§ **Task objective**
Reproduce the lines below exactly, starting at the one containing "the manager, and" and stopping at the final line.

§ **The data**

⟨

(** * VoiceInsight: conversation manager and metrics batcher

    A shallow embedding of [frontend/src/services/api.ts]: the
    [ConversationManager] class (local persistence, message ledger,
    emotional summaries, daily insights, history and export), the
    queueing and formatting parts of [CloudWatchService] and the query
    strings of the requests to the backend, followed by the properties
    the specification states about them and by further properties of
    the code.

    Conventions of the embedding.
    - A JavaScript [number] is a rational ([Q]) that stands for the
      double nearest to it, as a numeral of a program or of a JSON text
      does; the arithmetic of the code rounds every result to a double
      ([Nadd], [Nmul], [Ndiv]).  There is no NaN and no infinity: a
      result beyond the largest double is outside the model.  A
      truthiness test on a number is a test against zero.  Counters are
      natural numbers.
    - A [Date] is its time value in milliseconds since the epoch, or the
      invalid date.
    - A string is the sequence of its code units, each below 256.
    - An optional field is an [option]; [None] stands both for an absent
      property and for one holding [undefined].
    - A JavaScript object used as a dictionary is an association list
      that holds its own properties in enumeration order (array-index
      keys in ascending order first, then the other keys in insertion
      order), which is the order [Object.entries], [Object.values] and
      [JSON.stringify] visit them in.  A lookup under a key that the
      data supply (an emotion label, the name of a metric) goes on to
      [Object.prototype] when the object has no such property of its
      own ([inherited]).  The string of a calendar day, under which the
      insights are kept, names no member of [Object.prototype].
    - Objects mutated in place are threaded through explicitly: every
      operation of the manager takes the state of the manager and returns
      the new one.  Readings of the clock ([new Date()]) and fresh
      identifiers ([generateId()]) are arguments of the operation that
      asks for them. *)

From Stdlib Require Import ZArith QArith Qround Qabs String Ascii List Bool Lia Permutation Sorted.
From stdpp Require Import base option list strings pretty gmap.
Import ListNotations.

Local Open Scope Z_scope.

(** ** Numbers and dates *)

Abbreviation number := Q (only parsing).

(** *** Doubles

    [double q] is the double nearest to [q]: [q] rounded to 53
    significant bits, or to a multiple of 2^-1074 where that is coarser
    (the subnormal range), a tie going to the even neighbour. *)

(** The integer part of the binary logarithm of a positive rational. *)
Definition ilog2 (q : Q) : Z :=
  let e := Z.log2 (Qnum q) - Z.log2 (Zpos (Qden q)) in
  if Qle_bool (Qpower 2 e) q then e else e - 1.

Definition round_half_even (q : Q) : Z :=
  let f := Qfloor q in
  match Qcompare (q - inject_Z f) (1 # 2) with
  | Lt => f
  | Gt => f + 1
  | Eq => if Z.even f then f else f + 1
  end.

(** The double nearest to a positive rational. *)
Definition nearest (q : Q) : Q :=
  let ulp := Qpower 2 (Z.max (ilog2 q - 52) (-1074)) in
  (inject_Z (round_half_even (q / ulp)) * ulp)%Q.

Definition double (q : Q) : Q :=
  match Qcompare q 0 with
  | Eq => 0%Q
  | Gt => nearest q
  | Lt => (- nearest (- q))%Q
  end.

(** [x + y], [x * y] and [x / y] on numbers: the exact result, rounded. *)
Definition Nadd (x y : number) : number := double (double x + double y).
Definition Nmul (x y : number) : number := double (double x * double y).
Definition Ndiv (x y : number) : number := double (double x / double y).

(** [if (x)] on a number. *)
Definition truthy (x : number) : bool := negb (Qeq_bool (double x) 0).

Inductive Date : Type :=
| InvalidDate
| TimeValue (t : Z).

Definition msPerDay : Z := 86400000.

(** The largest time value of ECMAScript, 100 000 000 days. *)
Definition maxTime : Z := 8640000000000000.

Definition valid_time (t : Z) : bool := (- maxTime <=? t) && (t <=? maxTime).

(** A date that denotes an instant. *)
Definition valid_date (d : Date) : bool :=
  match d with
  | InvalidDate => false
  | TimeValue t => valid_time t
  end.

(** [TimeClip]. *)
Definition TimeClip (t : Z) : Date :=
  if valid_time t then TimeValue t else InvalidDate.

(** [a >= b] on dates: the time values are compared, and a comparison
    with the invalid date (NaN) is false. *)
Definition date_geb (a b : Date) : bool :=
  match a, b with
  | TimeValue x, TimeValue y => y <=? x
  | _, _ => false
  end.

(** *** The proleptic Gregorian calendar

    Days since the epoch to year, month, day and back, by eras of 400
    years (146097 days) that start on the first of March. *)

(** Year of the era and day of that year, for a day of the era: the
    centuries (the fourth takes the extra day), the four-year cycles and
    the years (the fourth takes the leap day) are peeled off in turn. *)
Definition yoe_of_doe (doe : Z) : Z :=
  let n100 := Z.min (doe / 36524) 3 in
  let d2 := doe - n100 * 36524 in
  let n4 := d2 / 1461 in
  let d3 := d2 - n4 * 1461 in
  let n1 := Z.min (d3 / 365) 3 in
  n100 * 100 + n4 * 4 + n1.

Definition doy_of_doe (doe : Z) : Z :=
  let yoe := yoe_of_doe doe in
  doe - (365 * yoe + yoe / 4 - yoe / 100).

Definition month_of_doy (doy : Z) : Z :=
  let mp := (5 * doy + 2) / 153 in
  if mp <? 10 then mp + 3 else mp - 9.

Definition day_of_doy (doy : Z) : Z :=
  let mp := (5 * doy + 2) / 153 in
  doy - (153 * mp + 2) / 5 + 1.

Definition civil_from_days (z : Z) : Z * Z * Z :=
  let z := z + 719468 in
  let era := z / 146097 in
  let doe := z - era * 146097 in
  let y := yoe_of_doe doe + era * 400 in
  let m := month_of_doy (doy_of_doe doe) in
  let d := day_of_doy (doy_of_doe doe) in
  (if m <=? 2 then y + 1 else y, m, d).

Definition doy_of_md (m d : Z) : Z :=
  (153 * (if 2 <? m then m - 3 else m + 9) + 2) / 5 + d - 1.

Definition doe_of_ymd (yoe m d : Z) : Z :=
  yoe * 365 + yoe / 4 - yoe / 100 + doy_of_md m d.

Definition days_from_civil (y m d : Z) : Z :=
  let y := if m <=? 2 then y - 1 else y in
  let era := y / 400 in
  let yoe := y - era * 400 in
  era * 146097 + doe_of_ymd yoe m d - 719468.

(** *** Decimal fields *)

Definition digit (n : Z) : ascii := ascii_of_nat (48 + Z.to_nat n).

Definition is_digit (c : ascii) : bool :=
  let n := nat_of_ascii c in (48 <=? n)%nat && (n <=? 57)%nat.

Definition digit_val (c : ascii) : Z := Z.of_nat (nat_of_ascii c - 48).

(** [pad w n]: the [w] low decimal digits of [n], most significant
    first. *)
Fixpoint pad (w : nat) (n : Z) : string :=
  match w with
  | O => EmptyString
  | S w' => String (digit ((n / 10 ^ Z.of_nat w') mod 10)) (pad w' n)
  end.

Fixpoint read_digits (w : nat) (acc : Z) (s : string) : option (Z * string) :=
  match w with
  | O => Some (acc, s)
  | S w' =>
      match s with
      | String c s' =>
          if is_digit c then read_digits w' (10 * acc + digit_val c) s' else None
      | EmptyString => None
      end
  end.

Definition expect (c : ascii) (s : string) : option string :=
  match s with
  | String c' s' => if Ascii.eqb c c' then Some s' else None
  | EmptyString => None
  end.

(** *** [Date.prototype.toISOString] and [Date.parse]

    [YYYY-MM-DDTHH:mm:ss.sssZ], the year written with a sign and six
    digits outside 0..9999. *)

Definition iso_year (y : Z) : string :=
  if (0 <=? y) && (y <=? 9999) then pad 4 y
  else String (if y <? 0 then "-"%char else "+"%char) (pad 6 (Z.abs y)).

Definition iso_of_time (t : Z) : string :=
  let day := t / msPerDay in
  let ms := t mod msPerDay in
  let '(y, m, d) := civil_from_days day in
  iso_year y +:+ String "-" (pad 2 m +:+ String "-" (pad 2 d +:+
  String "T" (pad 2 (ms / 3600000) +:+ String ":" (pad 2 ((ms / 60000) mod 60) +:+
  String ":" (pad 2 ((ms / 1000) mod 60) +:+ String "." (pad 3 (ms mod 1000) +:+
  String "Z" EmptyString)))))).

(** [toISOString] throws a RangeError on the invalid date; [toJSON]
    turns that case into [null]. *)
Definition toISOString (d : Date) : option string :=
  match d with
  | TimeValue t => if valid_time t then Some (iso_of_time t) else None
  | InvalidDate => None
  end.

Definition read_year (s : string) : option (Z * string) :=
  match s with
  | String "+" s' => read_digits 6 0 s'
  | String "-" s' =>
      match read_digits 6 0 s' with
      | Some (y, r) => if y =? 0 then None else Some (- y, r)
      | None => None
      end
  | _ => read_digits 4 0 s
  end.

(** The date-time string format in its complete UTC form, which is what
    [toISOString] writes.  Engines read further forms (date only, local
    time, offsets, legacy formats); no such string is ever written by
    the manager, and the model reads them as the invalid date. *)
Definition parse_iso (s : string) : option Z :=
  '(y, s) ← read_year s;
  s ← expect "-" s;
  '(m, s) ← read_digits 2 0 s;
  s ← expect "-" s;
  '(d, s) ← read_digits 2 0 s;
  s ← expect "T" s;
  '(hh, s) ← read_digits 2 0 s;
  s ← expect ":" s;
  '(mm, s) ← read_digits 2 0 s;
  s ← expect ":" s;
  '(ss, s) ← read_digits 2 0 s;
  s ← expect "." s;
  '(ms, s) ← read_digits 3 0 s;
  s ← expect "Z" s;
  match s with
  | EmptyString =>
      if (1 <=? m) && (m <=? 12) && (1 <=? d) && (d <=? 31)
         && (hh <=? 23) && (mm <=? 59) && (ss <=? 59)
      then Some (days_from_civil y m d * msPerDay
                 + hh * 3600000 + mm * 60000 + ss * 1000 + ms)
      else None
  | _ => None
  end.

⟩

§ **Response**
    the manager, and the model reads them as the invalid date. *)
Definition parse_iso (s : string) : option Z :=
  '(y, s) ← read_year s;
  s ← expect "-" s;
  '(m, s) ← read_digits 2 0 s;
  s ← expect "-" s;
  '(d, s) ← read_digits 2 0 s;
  s ← expect "T" s;
  '(hh, s) ← read_digits 2 0 s;
  s ← expect ":" s;
  '(mm, s) ← read_digits 2 0 s;
  s ← expect ":" s;
  '(ss, s) ← read_digits 2 0 s;
  s ← expect "." s;
  '(ms, s) ← read_digits 3 0 s;
  s ← expect "Z" s;
  match s with
  | EmptyString =>
      if (1 <=? m) && (m <=? 12) && (1 <=? d) && (d <=? 31)
         && (hh <=? 23) && (mm <=? 59) && (ss <=? 59)
      then Some (days_from_civil y m d * msPerDay
                 + hh * 3600000 + mm * 60000 + ss * 1000 + ms)
      else None
  | _ => None
  end.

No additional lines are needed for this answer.